The pill can be used as a treatment for heavy and painful periods, acne and premenstrual syndrome (PMS), she says.
De Silva says there is a slight increase in the risk of breast cancer with long-term use of the pill, but the outright chance of getting breast cancer from the pill is so low that there is little for women to fear.
There are also very rare cases of younger women having a stroke or blood clot from the pill, and women over 40 can be at risk of stroke if taking the combined pill, but doctors ask patients about their family history out of caution around these risks, he says.
Across Sexual Wellbeing Aotearoa’s 29 clinics in New Zealand, Messenger says it is witnessing a move away from oral contraceptives and towards long-acting, reversible contraceptives such as an IUD. However, she is uncertain whether this trend is happening across the whole population because oral contraceptives are easier to access in the community.
“I think one of the key messages for people is if you think something bad is happening to you because of your contraception, whether it’s the pill or not, you need to go and talk to somebody about it,” she says.
“If you feel dismissed and unheard, try to find someone else to talk to.”
Richardson suspects a high level of interest in wellness and holistic health could be driving some of the fears around the use of the contraceptive pill, and she has seen discussions framing the pill as pumping artificial hormones into the body.
“The wellness sphere is really great because it’s getting people to look at their lifestyle holistically, but I do think it’s creating a feeling of people needing to be worried,“ she says.
“I think social media and the internet is great because there is a lot of good information out there, but it can be a bit of a minefield for women figuring out what’s credible and reliable.”
Ultimately, it’s absolutely vital that there is an open line of communication between a GP and a patient, she says. If a contraceptive option is not working for a patient, changes should be made and alternative options explored.
De Silva says he doesn’t believe enough attention is paid to women in their late 20s or early 30s who have stopped taking the pill because they want to become pregnant but are dealing with symptoms such as pelvic pain, irregular bleeding or a lack of enjoyment of sex.

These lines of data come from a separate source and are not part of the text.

(** The position of an output sample, in units, for a ratio of [R] units. *)
Lemma place_units R p : (exists m e, normal rat m e /\ -110 <= e <= 110 /\ units m e = R) -> 0 <= p < 2 ^ 53 ->
  exists V, truncated (place rat p) = Some (V / one) /\ 0 <= V /\ 2 ^ 53 * Z.abs (V - p * R) <= p * R.
Proof.
  intros (m & e & Hr & He & HR) Hp. destruct (decide (p = 0)) as [->|Hne].
  - destruct Hr as (q & Hq & _). exists 0. unfold place. rewrite Hq. by split_and!.
  - destruct (ofInt_units p) as (m1 & e1 & Hs & He1 & Hu1); [lia|].
    destruct (fmul_units _ _ _ _ _ _ Hs Hr) as (m2 & e2 & Hf & He2 & Herr); [lia..|].
    destruct (truncated_units _ _ _ Hf) as [Ht Hpos]; [lia|]. exists (units m2 e2). split_and!; [done|lia|].
    rewrite Hu1, HR in Herr. pose proof one_pos.
    replace (units m2 e2 * one - p * one * R) with ((units m2 e2 - p * R) * one) in Herr by ring.
    rewrite Z.abs_mul, (Z.abs_eq one), Z.mul_assoc in Herr by lia.
    replace (p * one * R) with (p * R * one) in Herr by ring. by apply Z.mul_le_mono_pos_r in Herr.
Qed.

Lemma intJ_units p V : truncated (place rat p) = Some (V / one) -> 0 <= V <= 2 ^ 34 * one -> intJ rat p = V / one.
Proof.
  intros Ht HV. pose proof one_pos. apply convert_fits; [done|].
  assert (V / one <= 2 ^ 34) by (apply Z.div_le_upper_bound; lia). pose proof (Z.div_pos V one). lia.
Qed.

(** In a source of less than [2^31] samples the positions never go back, and
    advance by at most one more than the whole part of the ratio. *)
Lemma places_advance p len : 0 <= p -> 0 <= len < 2 ^ 31 -> (p + 1) * srcRate <= 2 * len * dstRate ->
  0 <= intJ rat (p + 1) - intJ rat p <= srcRate / dstRate + 1.
Proof.
  intros Hp Hlen Hn. pose proof one_pos as Hone. destruct ratio_units as (m & e & Hr & He & HR).
  set (R := units m e) in *. assert (exists m e, normal rat m e /\ -110 <= e <= 110 /\ units m e = R) as HRe by (by exists m, e).
  assert (p + 1 <= 2 ^ 50) as Hp50 by nia.
  destruct (place_units R p HRe) as (V & Ht & HV & Herr); [lia|].
  destruct (place_units R (p + 1) HRe) as (V' & Ht' & HV' & Herr'); [lia|].
  assert (2 ^ 19 * R >= one) as Hlow by nia.
  assert ((p + 1) * R <= 2 ^ 33 * one) as Hup.
  { apply (Z.mul_le_mono_pos_r _ _ dstRate); [lia|]. transitivity (2 * one * ((p + 1) * srcRate)); [|nia]. nia. }
  pose proof (ratio_below srcRate dstRate R one src_range dst_range Hone HR) as Hhigh.
  assert (p * R <= (p + 1) * R) as Hmono by nia.
  assert (V' <= V + (srcRate / dstRate + 1) * one /\ V <= V' /\ V' <= 2 ^ 34 * one) as (H1 & H2 & H3) by lia.
  rewrite (intJ_units _ V'), (intJ_units _ V) by (done || lia).
  apply (Z.div_le_mono _ _ one) in H1; [|done]. apply (Z.div_le_mono _ _ one) in H2; [|done].
  rewrite Z.div_add in H1 by done. lia.
Qed.

End places.

(** C36: resampling a whole buffer with the predictable resampler, between rates
    up to 262144 Hz of which the source is at most 511 times the destination, never
    panics and never loops, and appends to the destination what a resampler with
    the whole source at hand computes: for each position up to the wanted size the
    interpolation, in float64, of the six source samples around it, zeros standing
    for the samples before the start and after the end, until the position leaves
    the source.  The two buffers of 512 samples that are filled and swapped along
    the way do not show. *)
Theorem beep_buffer_is_reference `{Conversions} (dst s : list Z) (dstRate srcRate : Z)
    (Hsrc : 1 <= srcRate <= 2 ^ 18) (Hdst : 1 <= dstRate <= 2 ^ 18) (Hratio : srcRate / dstRate <= 511)
    (Hlen : zlen s < 2 ^ 31) :
  exists sz, outSize srcRate dstRate (zlen s) = Ok sz /\
    resampleBufferBeep dst dstRate s srcRate =
    Some (Ok (dst ++ reference (fdiv (ofInt srcRate) (ofInt dstRate)) 3 s (Z.to_nat sz) 0)).
Proof.
  destruct (outSize_spec srcRate dstRate (zlen s)) as (sz & Hsz & Hbound); [lia|lia|apply zlen_nonneg|].
  exists sz. split; [done|]. unfold resampleBufferBeep, beepResample. rewrite Hsz.
  destruct (ratio_units srcRate dstRate Hsrc Hdst) as (m & e & (p & Hr & _) & _ & _).
  destruct (beepResampleRatio beepQuality (fdiv (ofInt srcRate) (ofInt dstRate)) s) as [r|] eqn:Hb; [|by rewrite Hr in Hb].
  destruct (Stream_spec (fdiv (ofInt srcRate) (ofInt dstRate)) 3 (srcRate / dstRate + 1) sz s) with (n := Z.to_nat sz) (r := r)
    as (r' & ok & ->); [lia| | | | |lia|done|done].
  - pose proof (Z.div_pos srcRate dstRate). unfold minLen, bufLen. lia.
  - pose proof (Z.div_pos srcRate dstRate). lia.
  - unfold intJ, place. by rewrite Hr.
  - intros p' Hp. apply (places_advance srcRate dstRate Hsrc Hdst p' (zlen s)); [lia|pose proof (zlen_nonneg s); lia|nia].
Qed.

Lemma beep_buffer_is_reference_witness :
  @resampleBufferBeep lowest [7] 16000 [1000; 2000; -3000] 8000 = Some (Ok [7; 1000; 2050; 2000; -683; -3000; -1941]).
Proof.
  destruct (@beep_buffer_is_reference lowest [7] [1000; 2000; -3000] 16000 8000) as (sz & Hsz & ->).
  - lia.
  - lia.
  - done.
  - done.
  - assert (outSize 8000 16000 (zlen [1000; 2000; -3000]) = Ok 6) as Hs by reflexivity.
    rewrite Hs in Hsz. injection Hsz as <-. vm_compute. reflexivity.
Defined.

(** The interpolation of samples that are all in range may leave the range of an
    [int16], as it does next to the edge of a square wave: no clamp is applied,
    and the conversion is left to the implementation of the language. *)
Theorem beep_overshoots `{Conversions} :
  exists f, truncated f = Some 35156 /\
    option_map (fun o => match o with Ok out => out !! 5%nat | Panic => None end)
      (resampleBufferBeep [] 16000 [30000; 30000; 30000; 30000; -30000; -30000; -30000; -30000] 8000) = Some (Some (beyond (-32768) 32767 f)).
Proof. eexists. split; [|vm_compute; reflexivity]. vm_compute. reflexivity. Qed.

(** ** The streaming writer on short frames *)

(** Frames written one after the other to a new writer. *)
Definition writeFrames (srcRate dstRate : Z) (frames : list (list Z)) : option (outcome (list (list Z))) :=
  match @newResampleWriterBeep dstRate srcRate with
  | Ok w => @beepWriteAll lowest frames w
  | Panic => Some Panic
  end.

(** As a streaming writer from 8000 to 16000 Hz the same resampler works on
    frames of eight samples, but panics with an index out of range when an empty
    frame comes first, and when frames of two, eight and eight samples follow
    each other: a short read shortens a buffer for good, and then the samples
    before the position are no longer in it. *)
Theorem beep_short_frames_panic :
  let frame := [100; 200; 300; 400; 500; 600; 700; 800] in
  (exists outs, writeFrames 8000 16000 [frame; frame; frame] = Some (Ok outs) /\ (length <$> outs) = [16; 16; 16]%nat) /\
  writeFrames 8000 16000 [[]; frame] = Some Panic /\
  writeFrames 8000 16000 [[100; 200]; frame; frame] = Some Panic.
Proof. split; [eexists; split|]; vm_compute; [reflexivity..|]. repeat split. Qed.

“People become very used to the pill that they’re on and so either changing pills or coming off a pill is a nightmare,” he says.
The pill is not only used for contraception and can be prescribed to women to help with debilitating pelvic pain or heavy irregular bleeding, and De Silva says for these women, the results can be life-changing.

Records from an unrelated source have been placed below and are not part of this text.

(** ** [Resample] *)

Lemma processLoop_served fuel st inp room done :
  (length inp + Z.to_nat room < fuel)%nat ->
  exists st' outs rest err, served st inp room st' outs rest err /\
    processLoop process fuel st inp room done =
      Some (Ok (st', match err with None => done ++ concat outs | Some _ => [] end, err)).
Proof.
  revert st inp room done. induction fuel as [|fuel IH]; intros st inp room done Hf; [lia|]. cbn [processLoop].
  case_if. { do 4 eexists. split; [by apply served_full|]. by rewrite app_nil_r. }
  destruct (process st inp room) as [[[st' n] out] err] eqn:Hp.
  destruct (Hprocess _ _ _ _ _ _ _ Heqb Hp) as (Hn & Ho & Hprog).
  destruct err as [e|]. { do 4 eexists. split; [by eapply served_failed|done]. }
  pose proof (zlen_nonneg out). pose proof (zlen_nonneg inp).
  assert ((if zlen inp =? 0 then 0 else n) = n) as -> by (case_if; lia).
  assert ((room <? zlen out) || (n <? 0) || (zlen inp <? n) = false) as ->.
  { rewrite !orb_false_iff. split_and!; lia. }
  destruct (zlen (drop (Z.to_nat n) inp) =? 0) eqn:E; bool_cases.
  - do 4 eexists. split; [eapply served_last; [done|done|by apply zlen_0]|]. simpl. by rewrite app_nil_r.
  - assert (drop (Z.to_nat n) inp <> []) as Hne by (intros Hd; by rewrite Hd in E).
    assert (0 < n + zlen out) by (apply Hprog; [intros ->; by rewrite drop_nil in Hne|done]).
    destruct (IH st' (drop (Z.to_nat n) inp) (room - zlen out) (done ++ out)) as (st2 & outs & rest & err & Hs & ->).
    { rewrite length_drop. unfold zlen in *. lia. }
    do 4 eexists. split; [by eapply served_more|]. simpl. by rewrite app_assoc.
Qed.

“I feel there’s a real stigma, that a lot of families don’t talk about these things … and it’s quite an isolating feeling when you get these problems.“
Richardson says she doesn’t see her job as being to tell someone to come off the pill or stay on it, but rather to support patients in choosing the contraceptive medication they feel comfortable using that also supports their needs.
“Women want to feel heard, respected and understood,” she says.
De Silva urges people to request to see a GP who has a special interest in women’s health – or to ask to be referred to a specialist – if they are struggling with side effects from contraception or dealing with pelvic pain, heavy bleeding or a lack of enjoyment of sex and feel they haven’t been listened to by their doctor.